Hemolytic uremic syndrome is characterized by the simultaneous occurrence of hemolytic anemia, thrombocytopenia, and renal failure. Clinical/ pathologic data, along with the treatment and outcome of 8 adult patients with HUS, are described. There were 7 females and 1 male, age 30.7 +/- 12 years; 7 were White and 1 Black. Three patients were kidney graft recipients, 2 of whom were receiving cyclosporine; 2 patients were postpartum; 1 case followed an abortion; 1 occurred with prodromic infection; and 1 case was without a causal factor. All patients presented with hematuria and 6 with oligoanuria. Laboratory data showed hemolytic anemia with schistocytes, LDH values were 2584 +/- 2191 U/L, platelets were 79,000 +/- 40,000/mL, creatinine concentrations were 5.9 +/- 2.5 mg/dL. Renal biopsy showed thrombotic microangiopathy.
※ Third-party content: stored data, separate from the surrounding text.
(* ===== verification/Interleaving.v ===== *)
(** Concurrent [getAll] calls, inventory changes and invalidations,
    interleaved at their [await]s (specification, section 5).  A request
    runs [cacheClient.get], then on a miss [client.get("/")], then
    [cacheClient.set]; between any two of these the event loop may run
    another request, the product service may change its listing (and
    publish an inventory event), or the consumer may run [eachMessage] for
    a pending event.  [exec] runs one such action and [run] a schedule, so
    that a schedule is checked by computation; [step] is the relation they
    define.  Beside the race and the stampede, the file bounds the backend
    requests by the requests started and shows that every request
    completes within three of its own steps. *)

From S2P Require Import Prelude Js Redis Http UserBackend ProductService.
Import ProductService.ProductService.
Local Open Scope string_scope.
Local Open Scope list_scope.

(** Where one in-flight [getAll] stands. *)
Inductive pc : Type :=
| Start                 (** before [await cacheClient.get("products/")] *)
| Missed                (** the read missed; before [await client.get("/")] *)
| Fetched (d : jsval)   (** fetched [d]; before [await cacheClient.set(...)] *)
| Done (v : jsval)      (** returned [v] *)
| Failed (e : string).  (** the [set] rejected with [e] *)

Record sys : Type := mkSys {
  redis : Redis.t;        (** the shared Redis client *)
  listing : jsval;        (** what the product service's [GET /] answers now *)
  pending : nat;          (** inventory events published, not yet handled *)
  threads : list pc;      (** the in-flight requests *)
  calls : nat             (** requests the product service has received *)
}.

Inductive action : Type :=
| Spawn                   (** a new [getAll] starts *)
| Read (i : nat)          (** request [i] reads the cache *)
| Fetch (i : nat)         (** request [i] gets the listing *)
| Write (i : nat)         (** request [i] writes the cache and returns *)
| Change (d : jsval)      (** the product service's listing becomes [d]; an event is published *)
| Invalidate.             (** [eachMessage] for one pending event; a failed [del]
                              leaves the event pending, to be delivered again *)

Definition with_thread (i : nat) (p : pc) (s : sys) : sys :=
  mkSys (redis s) (listing s) (pending s) (<[i := p]> (threads s)) (calls s).

Definition exec (a : action) (s : sys) : option sys :=
  match a with
  | Spawn => Some (mkSys (redis s) (listing s) (pending s) (threads s ++ [Start]) (calls s))
  | Read i =>
      match threads s !! i with
      | Some Start =>
          match (Redis.get all_key (redis s)).1 with
          | Ok o => Some (with_thread i (match cache_hit o with Some v => Done v | None => Missed end) s)
          | Throw _ => Some (with_thread i Missed s)
          end
      | _ => None
      end
  | Fetch i =>
      match threads s !! i with
      | Some Missed =>
          Some (mkSys (redis s) (listing s) (pending s) (<[i := Fetched (listing s)]> (threads s)) (S (calls s)))
      | _ => None
      end
  | Write i =>
      match threads s !! i with
      | Some (Fetched d) =>
          match stringify d with
          | Some t =>
              match Redis.set all_key t (redis s) with
              | (Ok _, r) => Some (mkSys r (listing s) (pending s) (<[i := Done d]> (threads s)) (calls s))
              | (Throw e, r) => Some (mkSys r (listing s) (pending s) (<[i := Failed e]> (threads s)) (calls s))
              end
          | None =>
              Some (with_thread i (Failed (if Redis.is_open (redis s) then "Invalid argument type"
                                           else Redis.closed_msg)) s)
          end
      | _ => None
      end
  | Change d => Some (mkSys (redis s) d (S (pending s)) (threads s) (calls s))
  | Invalidate =>
      match pending s with
      | O => None
      | S n =>
          match Redis.del all_key (redis s) with
          | (Ok _, r) => Some (mkSys r (listing s) n (threads s) (calls s))
          | (Throw _, _) => None
          end
      end
  end.

Fixpoint run (sched : list action) (s : sys) : option sys :=
  match sched with
  | [] => Some s
  | a :: sched' => match exec a s with Some s' => run sched' s' | None => None end
  end.

Definition step (s s' : sys) : Prop := exists a, exec a s = Some s'.

(** A cold system: an open, empty cache, nothing pending, nothing running. *)
Definition cold (d : jsval) : sys := mkSys (Redis.mk true ∅) d 0 [] 0.

Definition entry (s : sys) : option string := Redis.store (redis s) !! all_key.

(** ** A stampede *)

Lemma insert_repeat_boundary {A} (x y : A) a m :
  <[a := y]> (repeat y a ++ repeat x (S m)) = repeat y (S a) ++ repeat x m.
Proof.
  rewrite insert_app_r_alt by (rewrite repeat_length; lia).
  rewrite repeat_length, Nat.sub_diag.
  replace (<[0 := y]> (repeat x (S m))) with (y :: repeat x m) by done.
  change (repeat y (S a)) with (y :: repeat y a). rewrite repeat_cons, <- app_assoc. done.
Qed.

Lemma lookup_repeat_boundary {A} (x y : A) a m :
  (repeat y a ++ repeat x (S m)) !! a = Some x.
Proof. rewrite lookup_app_r by (rewrite repeat_length; lia). by rewrite repeat_length, Nat.sub_diag. Qed.

Lemma run_app s1 s2 s : run (s1 ++ s2) s = match run s1 s with Some s' => run s2 s' | None => None end.
Proof. revert s. induction s1 as [|a s1 IH]; intros s; [done|]. cbn. destruct (exec a s); [apply IH|done]. Qed.

Lemma run_spawns n r d p ts c :
  run (repeat Spawn n) (mkSys r d p ts c) = Some (mkSys r d p (ts ++ repeat Start n) c).
Proof.
  revert ts. induction n as [|n IH]; intros ts; [by rewrite app_nil_r|].
  cbn. rewrite IH, <- app_assoc. done.
Qed.

(** [m] requests read an empty cache, one after the other: all miss. *)
Lemma run_reads a m r d p c :
  Redis.store r !! all_key = None ->
  run (map Read (seq a m)) (mkSys r d p (repeat Missed a ++ repeat Start m) c)
  = Some (mkSys r d p (repeat Missed (a + m)) c).
Proof.
  intros Hr. revert a. induction m as [|m IH]; intros a; [by rewrite app_nil_r, Nat.add_0_r|].
  cbn [seq map run exec threads redis]. rewrite lookup_repeat_boundary.
  unfold Redis.get. replace (a + S m) with (S a + m) by lia.
  destruct (Redis.is_open r); cbn [fst]; [rewrite Hr|]; cbn [cache_hit];
    unfold with_thread; cbn [threads redis listing pending calls];
    rewrite insert_repeat_boundary; apply IH.
Qed.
Two had predominant glomerular involvement. 2 showed renal cortical necrosis, 4 were marked by predominant arteriolar involvement. In 5 patients dialytic therapy was performed. All were treated with fresh-frozen plasma infusion and 6 with plasmapheresis. Three patients died, 2 without recovery of renal function. In conclusion, the trigger events were related to renal transplant in 3.2 of them taking cyclosporine; 3 with pregnancy; 1 to precedent infection; and 1 with no causal factor. There was no correlation between histological form and outcome in this group of patients. The benefit of plasmapheresis was evident in the recovery of the extrarenal manifestations, although it did not change the renal outcome. The prognosis is poor, with a high mortality (37.5%) and/or end-stage renal failure (37.5%). Complete recovery of renal function was obtained in 25%.